16. Em 05.02.2022 a interessada Maria (…), através da sua mandatária, veio aos autos apresentar o seguinte requerimento:
1. No que à necessidade de anuência do expropriado Manuel, sob a forma de outorga na declaração apresentada pela expropriada Maria (…) se refere, cumpre dizer:
- Foi notificada a Agente de execução do despacho supra, e a mesma veio comunicar que a quantia exequenda penhorada ao que o executado Manuel tem a receber, é de €73.072,02.

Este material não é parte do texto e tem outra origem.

Lemma find_defined img name :
  NoDup (sym_name <$> img_symbols img) ->
  let si := find_symbol img name in
  let sym := symbol_at img (Z.to_nat si) in
  (if (si >=? 0) && is_defined sym then Some sym else None) = own_symbol img name.
Proof.
  intros Hd. unfold own_symbol, defined. rewrite find_filter. cbv zeta.
  assert (Hat : forall sym, List.find (fun x => bool_decide (sym_name x = name) && is_defined x) (img_symbols img) = Some sym ->
    sym_name sym = name /\ is_defined sym = true /\ exists j, img_symbols img !! j = Some sym).
  { intros sym E. apply List.find_some in E as [Hin E]. apply andb_true_iff in E as [E E2].
    apply bool_decide_eq_true in E. split; [done|]. split; [done|].
    by apply list_elem_of_lookup, list_elem_of_In. }
  destruct (find_symbol_cases img name) as [[-> Hn]|(i & sym & -> & Hi & Hs)].
  - change (-1 >=? 0) with false. cbn [andb]. destruct (List.find _ _) as [sym|]; [|done].
    destruct (Hat sym eq_refl) as (E & _ & j & Hj). exfalso. apply Hn. rewrite <- E.
    apply list_elem_of_fmap. exists sym. split; [done|]. by eapply list_elem_of_lookup_2.
  - rewrite (proj2 (Z.leb_le 0 _)) by lia. cbn [andb]. rewrite Nat2Z.id. unfold symbol_at.
    rewrite (nth_lookup_Some _ _ _ _ Hi). destruct (List.find _ _) as [sym'|] eqn:E.
    + destruct (Hat sym' eq_refl) as (E1 & E2 & j & Hj).
      assert (j = i) as -> by (eapply NoDup_lookup; [exact Hd| |]; rewrite list_lookup_fmap; rewrite ?Hi, ?Hj; cbn; by f_equal; congruence).
      rewrite Hi in Hj. injection Hj as ->. by rewrite E2.
    + apply list_elem_of_lookup_2, list_elem_of_In in Hi. pose proof (List.find_none _ _ E _ Hi) as Hf.
      cbn in Hf. rewrite bool_decide_eq_true_2 in Hf by done. change (is_defined sym = false) in Hf. by rewrite Hf.
Qed.

(** A relocation resolves to the symbol of that name that the image defines. *)
Lemma resolve_defined globals p rel :
  NoDup (sym_name <$> img_symbols (pl_image p)) ->
  resolve globals p rel =
  match own_symbol (pl_image p) (rel_name rel) with
  | Some sym => symbol_addr p sym
  | None => match find_global globals (rel_name rel) with
            | None => die (str "undefined symbol: " ++ rel_name rel)
            | Some g => Ok g.2
            end
  end.
Proof. intros Hd. rewrite <- find_defined by done. unfold resolve, is_defined. cbv zeta. by case_match. Qed.

Lemma defines_start_own img :
  NoDup (sym_name <$> img_symbols img) ->
  defines_start img = match own_symbol img (str "_start") with Some _ => true | None => false end.
Proof. intros Hd. rewrite <- find_defined by done. unfold defines_start. cbv zeta. by destruct (_ && _). Qed.

Lemma symbol_addr_same p1 p2 sym : same_placed p1 p2 -> symbol_addr p1 sym = symbol_addr p2 sym.
Proof. intros [_ H1 H2 H3]. unfold symbol_addr. by rewrite H1, H2, H3. Qed.

Lemma collect_filter p syms globals :
  collect_symbols p syms globals = collect_symbols p (List.filter is_defined syms) globals.
Proof.
  revert globals. induction syms as [|sym syms IH]; intros globals; [done|]. cbn [collect_symbols List.filter].
  change (is_defined sym) with (negb (sym_section sym =? 0)).
  destruct (sym_section sym =? 0) eqn:E; cbn [negb].
  - rewrite orb_true_r. apply IH.
  - cbn [collect_symbols]. rewrite E. destruct (_ || _); [apply IH|]. destruct (find_global _ _); [done|].
    destruct (symbol_addr p sym); cbn; [apply IH|done].
Qed.

Lemma collect_same p1 p2 globals :
  same_placed p1 p2 ->
  collect_symbols p1 (img_symbols (pl_image p1)) globals = collect_symbols p2 (img_symbols (pl_image p2)) globals.
Proof.
  intros H. rewrite (collect_filter p1), (collect_filter p2). pose proof (si_defined _ _ (sp_image _ _ H)) as E.
  unfold defined in E. rewrite E. generalize (List.filter is_defined (img_symbols (pl_image p2))) as l. intros l.
  revert globals. induction l as [|sym l IH]; intros globals; [done|]. cbn [collect_symbols].
  destruct (_ || _); [apply IH|]. destruct (find_global _ _); [done|]. rewrite (symbol_addr_same p1 p2) by done.
  destruct (symbol_addr p2 sym); cbn; [apply IH|done].
Qed.

Lemma resolve_same globals p1 p2 rel :
  same_placed p1 p2 -> resolve globals p1 rel = resolve globals p2 rel.
Proof.
  intros H. pose proof H as [[Ht Hda Hb Hr Hdf Hn1 Hn2] H1 H2 H3].
  rewrite !resolve_defined by done. unfold own_symbol. rewrite Hdf. case_match; [by apply symbol_addr_same|done].
Qed.

Lemma patch_reloc_same p1 p2 rel v :
  same_placed p1 p2 -> same_res same_placed (patch_reloc p1 rel v) (patch_reloc p2 rel v).
Proof.
  intros [[Ht Hda Hb Hr Hdf Hn1 Hn2] H1 H2 H3]. unfold patch_reloc, text_size, data_size. rewrite Ht, Hda.
  destruct (rel_section rel =? SEC_TEXT).
  - destruct (_ <? _); [done|]. destruct (_ <? 0); [done|]. split; [|done..]. split; try done.
    unfold setf, set_img_text. cbn. by rewrite Ht.
  - destruct (_ <? _); [done|]. destruct (_ <? 0); [done|]. split; [|done..]. split; try done.
    unfold setf, set_img_data. cbn. by rewrite Hda.
Qed.

Lemma apply_reloc_same globals p1 p2 rel :
  same_placed p1 p2 -> same_res same_placed (apply_reloc globals p1 rel) (apply_reloc globals p2 rel).
Proof.
  intros H. unfold apply_reloc. rewrite (resolve_same globals p1 p2) by done.
  destruct (resolve globals p2 rel); cbn; [by apply patch_reloc_same|done].
Qed.

Lemma apply_relocs_same globals rels p1 p2 :
  same_placed p1 p2 -> same_res same_placed (apply_relocs globals p1 rels) (apply_relocs globals p2 rels).
Proof.
  revert p1 p2. induction rels as [|rel rels IH]; intros p1 p2 H; [done|]. cbn [apply_relocs].
  eapply same_res_bind; [by apply apply_reloc_same|]. intros a b Hab. by apply IH.
Qed.

Lemma relocate_same globals ps1 ps2 :
  Forall2 same_placed ps1 ps2 -> same_res (Forall2 same_placed) (relocate globals ps1) (relocate globals ps2).
Proof.
  induction 1 as [|p1 p2 ps1 ps2 H Hs IH]; [by constructor|]. cbn [relocate].
  rewrite (si_relocs _ _ (sp_image _ _ H)).
  eapply same_res_bind; [by apply apply_relocs_same|]. intros a b Hab.
  eapply same_res_bind; [exact IH|]. intros qs1 qs2 Hqs. by constructor.
Qed.

Lemma collect_globals_same ps1 ps2 globals :
  Forall2 same_placed ps1 ps2 -> collect_globals ps1 globals = collect_globals ps2 globals.
Proof.
  intros H. revert globals. induction H as [|p1 p2 ps1 ps2 H Hs IH]; intros globals; [done|]. cbn [collect_globals].
  rewrite (collect_same p1 p2) by done. destruct (collect_symbols _ _ _); cbn; [apply IH|done].
Qed.

Lemma executable_same ps1 ps2 entry data_end mem_end :
  Forall2 same_placed ps1 ps2 -> executable ps1 entry data_end mem_end = executable ps2 entry data_end mem_end.
Proof.
  intros H. unfold executable. f_equal.
  generalize (pwrite32 (pwrite32 (pwrite32 (fun _ : Z => 0) 0 CFG_EXEC_MAGIC) 4 entry) 8 (mem_end - CFG_USER_LOAD_BASE)) as m.
  induction H as [|p1 p2 ps1 ps2 H Hs IH]; intros m; [done|]. cbn [fold_left].
  destruct H as [[Ht Hd _ _ _ _ _] H1 H2 H3]. rewrite Ht, Hd, H1, H2. apply IH.
Qed.

Lemma place_same i1 i2 :
  Forall2 same_image i1 i2 ->
  Forall2 same_placed (place i1).1.1 (place i2).1.1 /\ (place i1).1.2 = (place i2).1.2 /\ (place i1).2 = (place i2).2.
Proof.
  intros H.
  assert (text_size <$> i1 = text_size <$> i2) as Et
    by (clear -H; induction H as [|a b ? ? [] ? IH]; cbn; [done|]; f_equal; [unfold text_size; congruence|done]).
  assert (data_size <$> i1 = data_size <$> i2) as Ed
    by (clear -H; induction H as [|a b ? ? [] ? IH]; cbn; [done|]; f_equal; [unfold data_size; congruence|done]).
  assert (img_bss_size <$> i1 = img_bss_size <$> i2) as Eb
    by (clear -H; induction H as [|a b ? ? [] ? IH]; cbn; [done|]; f_equal; [congruence|done]).
  unfold place. rewrite Et, Ed, Eb.
  destruct (layout _ (text_size <$> i2)) as [tb te]. destruct (layout _ (data_size <$> i2)) as [db de].
  destruct (layout _ (img_bss_size <$> i2)) as [bb me]. cbn. split; [|done].
  generalize (zip tb (zip db bb)) as bases. clear Et Ed Eb. induction H as [|a b l1 l2 H Hs IH]; intros bases; [constructor|].
  destruct bases as [|(t & d & bs) bases]; cbn; [constructor|]. constructor; [by split|apply IH].
Qed.

Lemma link_images_same i1 i2 : Forall2 same_image i1 i2 -> link_images i1 = link_images i2.
Proof.
  intros H. destruct (place_same i1 i2 H) as (H1 & H2 & H3). unfold link_images.
  destruct (place i1) as [[ps1 de1] me1]. destruct (place i2) as [[ps2 de2] me2]. cbn in H1, H2, H3. subst.
  rewrite (collect_globals_same ps1 ps2) by done. destruct (collect_globals ps2 []) as [globals|e]; cbn; [|done].
  pose proof (relocate_same globals ps1 ps2 H1) as Hr. unfold same_res in Hr.
  destruct (relocate globals ps1) as [qs1|], (relocate globals ps2) as [qs2|]; cbn; try done; [|by subst].
  destruct (_ <? 0); [done|]. f_equal. by apply executable_same.
Qed.

(** ** The image that comes back *)

Lemma add_rel_fields img rel :
  img_text (add_rel img rel) = img_text img /\ img_data (add_rel img rel) = img_data img /\
  img_bss_size (add_rel img rel) = img_bss_size img /\ img_relocs (add_rel img rel) = img_relocs img ++ [rel] /\
  defined (add_rel img rel) = defined img /\
  (NoDup (sym_name <$> img_symbols img) -> NoDup (sym_name <$> img_symbols (add_rel img rel))).
Proof.
  unfold add_rel, add_reloc. set (img1 := img <| img_relocs ::= _ |>).
  assert (img_relocs img1 = img_relocs img ++ [rel]) as Er by by destruct rel.
  destruct (decide (rel_name rel ∈ (sym_name <$> img_symbols img1))) as [Hin|Hn].
  - rewrite ensure_symbol_old by done. by repeat split.
  - rewrite ensure_symbol_new by done. cbn [fst]. rewrite set_symbols. cbn [img_text img_data img_bss_size img_relocs].
    do 4 (split; [done|]). unfold defined. cbn [img_symbols]. split.
    + rewrite List.filter_app. cbn. by rewrite app_nil_r.
    + intros Hd. rewrite fmap_app. apply NoDup_app. split; [done|]. split; [|apply NoDup_singleton].
      intros x Hx. cbn. intros ->%list_elem_of_singleton. done.
Qed.

Lemma reload_same img : image_ok img -> same_image img (reload img).
Proof.
  intros H. unfold reload.
  assert (Hf : forall rels im, NoDup (sym_name <$> img_symbols im) ->
    let im' := fold_left add_rel rels im in
    img_text im' = img_text im /\ img_data im' = img_data im /\ img_bss_size im' = img_bss_size im /\
    img_relocs im' = img_relocs im ++ rels /\ defined im' = defined im /\ NoDup (sym_name <$> img_symbols im')).
  { intros rels. induction rels as [|rel rels IH]; intros im Hd; cbn [fold_left].
    - rewrite app_nil_r. done.
    - destruct (add_rel_fields im rel) as (E1 & E2 & E3 & E4 & E5 & E6).
      destruct (IH (add_rel im rel)) as (F1 & F2 & F3 & F4 & F5 & F6); [by apply E6|].
      rewrite F1, F2, F3, F4, F5, E1, E2, E3, E4, E5, <- app_assoc. done. }
  destruct (Hf (img_relocs img) (stripped img)) as (F1 & F2 & F3 & F4 & F5 & F6).
  { apply filter_names, (io_names _ H). }
  split; rewrite ?F1, ?F2, ?F3, ?F4, ?F5; try done; [|apply (io_names _ H)].
  unfold defined, stripped. cbn. induction (img_symbols img) as [|s l IH]; [done|]. cbn.
  destruct (is_defined s) eqn:E; cbn; rewrite ?E; [f_equal|]; exact IH.
Qed.
Lemma keeps_bss_instruction img head rest img' : parse_instruction img head rest = Ok img' -> keeps_bss img img'.
Proof.
  unfold parse_instruction. destruct (negb _); [done|]. destruct (find_spec head); [|done].
  destruct (split_operands rest 4); [|done]. cbn [mbind res_bind]. destruct (negb _); [done|].
  destruct (emit_byte img _) as [img1|] eqn:E1; [|done]. cbn [mbind res_bind]. intros E. etrans; [by eapply keeps_bss_byte|].
  eapply keeps_bss_each; [|exact E]. intros im [k o] im' Eo. unfold emit_operand in Eo. cbn [fst snd] in Eo.
  destruct k; try (by eapply keeps_bss_value). destruct (parse_reg o); [|done]. by eapply keeps_bss_byte.
Qed.

Lemma keeps_bss_labels fuel img p img' p' : parse_labels fuel img p = Ok (img', p') -> keeps_bss img img' /\ p' = after_labels fuel p.
Proof.
  revert img p. induction fuel as [|fuel IH]; intros img p E; [by injection E as <- <-|].
  cbn [parse_labels after_labels] in *. destruct (negb _); [by injection E as <- <-|]. destruct (span name_char p) as [name q]. cbn [snd].
  destruct (negb _); [by injection E as <- <-|]. destruct (define_symbol img name) as [img1|] eqn:Ed; [|done]. cbn [mbind res_bind] in E.
  apply keeps_bss_define in Ed. case_bool_decide; [by injection E as <- <-|]. destruct (IH _ _ E) as [H1 H2].
  split; [by etrans|done].
Qed.
Lemma find_global_name globals name g : find_global globals name = Some g -> g = (name, g.2).
Proof. intros H. apply List.find_some in H as [_ Hb]. apply bool_decide_eq_true in Hb. destruct g. cbn in *. by subst. Qed.

Lemma collect_symbols_run p syms globals g' :
  collect_symbols p syms globals = Ok g' -> NoDup globals.*1 ->
  NoDup g'.*1 /\ forall name a, (name, a) ∈ g' <-> (name, a) ∈ globals \/ exports p syms name a.
Proof.
  revert globals. induction syms as [|sym syms IH]; intros globals E Hd; cbn [collect_symbols] in E.
  - injection E as <-. split; [done|]. intros name a. split; [by left|]. intros [H|(? & H & _)]; [done|].
    by apply elem_of_nil in H.
  - destruct (Z.eqb_spec (sym_global sym) 0) as [Hg|Hg]; [|destruct (sym_section sym =? 0) eqn:Hs]; cbn [orb] in E.
    + destruct (IH _ E Hd) as [H1 H2]. split; [done|]. intros name a. rewrite H2, exports_cons. naive_solver.
    + destruct (IH _ E Hd) as [H1 H2]. split; [done|]. intros name a. rewrite H2, exports_cons.
      assert (is_defined sym = false) by (unfold is_defined; by rewrite Hs). naive_solver congruence.
    + destruct (find_global globals (sym_name sym)) eqn:Ef; [done|].
      destruct (symbol_addr p sym) as [b|] eqn:Ea; [|done]. cbn [mbind res_bind] in E.
      apply find_global_None in Ef.
      destruct (IH _ E) as [H1 H2].
      { rewrite fmap_app. cbn. apply NoDup_app. split; [done|]. split; [|apply NoDup_singleton].
        intros x Hx. by intros ->%list_elem_of_singleton. }
      split; [done|]. intros name a. rewrite H2, exports_cons, elem_of_app, list_elem_of_singleton.
      assert (Hdef : is_defined sym = true) by (unfold is_defined; by rewrite Hs). split.
      * intros [[H|H]|H]; [by left| |tauto]. injection H as -> ->. tauto.
      * intros [H|[(? & ? & <- & Hb)|H]]; [tauto| |tauto]. left. right. congruence.
Qed.

Lemma collect_globals_run ps globals g' :
  collect_globals ps globals = Ok g' -> NoDup globals.*1 ->
  NoDup g'.*1 /\ forall name a, (name, a) ∈ g' <-> (name, a) ∈ globals \/ exported ps name a.
Proof.
  revert globals. induction ps as [|p ps IH]; intros globals E Hd; cbn [collect_globals] in E.
  - injection E as <-. split; [done|]. intros name a. split; [by left|]. intros [H|(? & H & _)]; [done|].
    by apply elem_of_nil in H.
  - destruct (collect_symbols _ _ _) as [g|] eqn:Eg; [|done]. cbn [mbind res_bind] in E.
    destruct (collect_symbols_run _ _ _ _ Eg Hd) as [H1 H2]. destruct (IH _ E H1) as [H3 H4].
    split; [done|]. intros name a. rewrite H4, H2. unfold exported. split.
    + intros [[H|H]|(q & Hq & H)]; [by left| |]; right; [exists p|exists q]; (split; [set_solver|done]).
    + intros [H|(q & Hq & H)]; [tauto|]. apply elem_of_cons in Hq as [-> |Hq]; [tauto|]. right. by exists q.
Qed.

(** What the collected table says of a name. *)
Lemma find_exported ps globals name a :
  collect_globals ps [] = Ok globals -> find_global globals name = Some (name, a) <-> exported ps name a.
Proof.
  intros E. destruct (collect_globals_run _ _ _ E) as [H1 H2]; [constructor|].
  rewrite find_global_iff, H2 by done. split; [|tauto]. intros [H|H]; [by apply elem_of_nil in H|done].
Qed.

Lemma entry_of_run globals e a :
  NoDup globals.*1 -> fold_left (fun e g => if bool_decide (g.1 = str "_start") then g.2 else e) globals e = a ->
  (str "_start", a) ∈ (globals : list (list Z * Z)) \/ (a = e /\ str "_start" ∉ globals.*1).
Proof.
  set (name := str "_start"). clearbody name. revert e.
  induction globals as [|[n b] globals IH]; intros e Hd E; cbn [fold_left] in E.
  - right. split; [done|]. apply not_elem_of_nil.
  - cbn in Hd. apply NoDup_cons in Hd as [Hn Hd]. destruct (IH _ Hd E) as [H|[H Hni]]; [left; apply elem_of_cons; by right|].
    cbn [fst snd] in H. destruct (decide (n = name)) as [-> |Hne].
    + rewrite bool_decide_eq_true_2 in H by done. subst a. left. apply elem_of_cons. by left.
    + rewrite bool_decide_eq_false_2 in H by done. right. split; [done|]. cbn. rewrite elem_of_cons. naive_solver.
Qed.

(** ** Relocations *)

Definition section_bytes (img : AsmImage) (section : Z) : Bytes :=
  if section =? SEC_TEXT then img_text img else img_data img.
Definition sec_base (p : placed) (section : Z) : Z := if section =? SEC_TEXT then pl_text p else pl_data p.

Lemma section_size_bytes img n : section_size img n = Z.of_nat (length (section_bytes img n)).
Proof. unfold section_size, section_bytes. by case_match. Qed.

(** Relocating changes bytes only. *)
Record frame (p p' : placed) : Prop := {
  fr_text : pl_text p' = pl_text p;
  fr_data : pl_data p' = pl_data p;
  fr_bss : pl_bss p' = pl_bss p;
  fr_symbols : img_symbols (pl_image p') = img_symbols (pl_image p);
  fr_bss_size : img_bss_size (pl_image p') = img_bss_size (pl_image p);
  fr_size : forall n, section_size (pl_image p') n = section_size (pl_image p) n;
}.

Lemma frame_refl p : frame p p.
Proof. by split. Qed.

Lemma frame_trans p q r : frame p q -> frame q r -> frame p r.
Proof. intros [] []. split; congruence. Qed.

Lemma resolve_frame globals p p' rel : frame p p' -> resolve globals p' rel = resolve globals p rel.
Proof.
  intros [H1 H2 H3 H4 _ _]. unfold resolve, find_symbol, symbol_at, symbol_addr. by rewrite H1, H2, H3, H4.
Qed.

Lemma write32_length b o v :
  0 <= o -> o + 4 <= Z.of_nat (length b) -> length (write32 b o v) = length b.
Proof. intros H1 H2. unfold write32. rewrite !length_app, length_fmap, length_take, length_drop. cbn. lia. Qed.

Lemma write32_nthz b o v k :
  0 <= o -> o + 4 <= Z.of_nat (length b) -> 0 <= k ->
  nthz (write32 b o v) k = if decide (o <= k < o + 4) then nthz (word32 v) (k - o) else nthz b k.
Proof.
  intros H1 H2 Hk. unfold write32. fold (word32 v).
  assert (Ht : Z.of_nat (length (take (Z.to_nat o) b)) = o) by (rewrite length_take; lia).
  assert (Hw : Z.of_nat (length (word32 v)) = 4) by done.
  destruct (Z.lt_ge_cases k o) as [Hlt|Hge].
  - rewrite decide_False by lia. rewrite nthz_left by lia.
    rewrite <- (take_drop (Z.to_nat o) b) at 2. by rewrite nthz_left by lia.
  - replace k with (Z.of_nat (length (take (Z.to_nat o) b)) + (k - o)) at 1 by lia. rewrite nthz_right by lia.
    destruct (Z.lt_ge_cases k (o + 4)) as [Hlt'|Hge'].
    + rewrite decide_True by lia. by rewrite nthz_left by lia.
    + rewrite decide_False by lia.
      replace (k - o) with (Z.of_nat (length (word32 v)) + (k - o - 4)) at 1 by lia. rewrite nthz_right by lia.
      rewrite <- (take_drop (Z.to_nat (o + 4)) b) at 2.
      assert (Z.of_nat (length (take (Z.to_nat (o + 4)) b)) = o + 4) by (rewrite length_take; lia).
      replace k with (Z.of_nat (length (take (Z.to_nat (o + 4)) b)) + (k - o - 4)) at 2 by lia.
      by rewrite nthz_right by lia.
Qed.

(** A section after a word was stored into one of the sections. *)
Lemma patch_reloc_run p rel v p' :
  reloc_ok (pl_image p) rel -> patch_reloc p rel v = Ok p' ->
  frame p p' /\
  forall n k, n = SEC_TEXT \/ n = SEC_DATA -> 0 <= k ->
    nthz (section_bytes (pl_image p') n) k =
    if decide (n = rel_section rel /\ rel_offset rel <= k < rel_offset rel + 4)
    then nthz (word32 v) (k - rel_offset rel) else nthz (section_bytes (pl_image p) n) k.
Proof.
  intros [_ Hsec [Hin1 Hin2] _] E. unfold patch_reloc in E. rewrite section_size_bytes in Hin2.
  destruct Hsec as [Hs|Hs]; rewrite Hs in *; cbn in Hin2, E; (destruct (_ <? _) in E; [done|]);
    rewrite (proj2 (Z.ltb_ge _ 0)) in E by lia; injection E as <-; (split; [split; try done|]).
  - intros n. unfold section_size. destruct (n =? SEC_TEXT); [|done]. unfold text_size. cbn. by rewrite write32_length.
  - intros n k Hn Hk. unfold section_bytes. cbn [pl_image]. destruct Hn as [-> | ->]; cbn.
    + rewrite write32_nthz by done. destruct (decide (rel_offset rel <= k < rel_offset rel + 4)).
      * by rewrite decide_True by done.
      * by rewrite decide_False by naive_solver.
    + by rewrite decide_False by (intros [? ?]; done).
  - intros n. unfold section_size. destruct (n =? SEC_TEXT); [done|]. unfold data_size. cbn. by rewrite write32_length.
  - intros n k Hn Hk. unfold section_bytes. cbn [pl_image]. destruct Hn as [-> | ->]; cbn.
    + by rewrite decide_False by (intros [? ?]; done).
    + rewrite write32_nthz by done. destruct (decide (rel_offset rel <= k < rel_offset rel + 4)).
      * by rewrite decide_True by done.
      * by rewrite decide_False by naive_solver.
Qed.

(** The word a relocation asks for, in a memory where the section starts at [base]. *)
Definition holds_word (f : Z -> Z) (a v : Z) : Prop := forall j, 0 <= j < 4 -> f (a + j) = nthz (word32 v) j.

Lemma reloc_ok_frame p p' rel : frame p p' -> reloc_ok (pl_image p) rel -> reloc_ok (pl_image p') rel.
Proof. intros H [? ? Hin ?]. split; try done. by rewrite (fr_size _ _ H). Qed.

2. Quer isto dizer que, a penhora é em relação àquele, sobre a quota parte dele, sendo desnecessário, pois, a este tribunal categorizar, pois com esta decisão perentória da Agente de Execução, é evidente a exclusão deste montante à quota parte da Maria (…), assim como exime – a, de qualquer dependência do aval do executado, na assinatura de um acordo, para receber o que é seu por direito.
3. Por todo o atrás descrito, o montante de €111.603,50 acrescido dos €4.375,00 o que perfaz €115.978,50, que legalmente é titular, não pode ser beliscado pela ameaça de uma execução, que não recaiu sobre si.
4. Salvo o respeito devido, não está, um juiz vinculado nesta sede a um título executivo, fundado numa sentença?
5. Parte - se do pressuposto que é um facto assente a quota parte da Maria (…) e respectiva justificação, não obstante, não será demais realçar que se fixou o valor da indemnização decidida pelos árbitros, adicionado ao valor correspondente à expropriação à totalidade do prédio, decidido pelo tribunal e correspondentemente alvo de depósito pela entidade expropriante.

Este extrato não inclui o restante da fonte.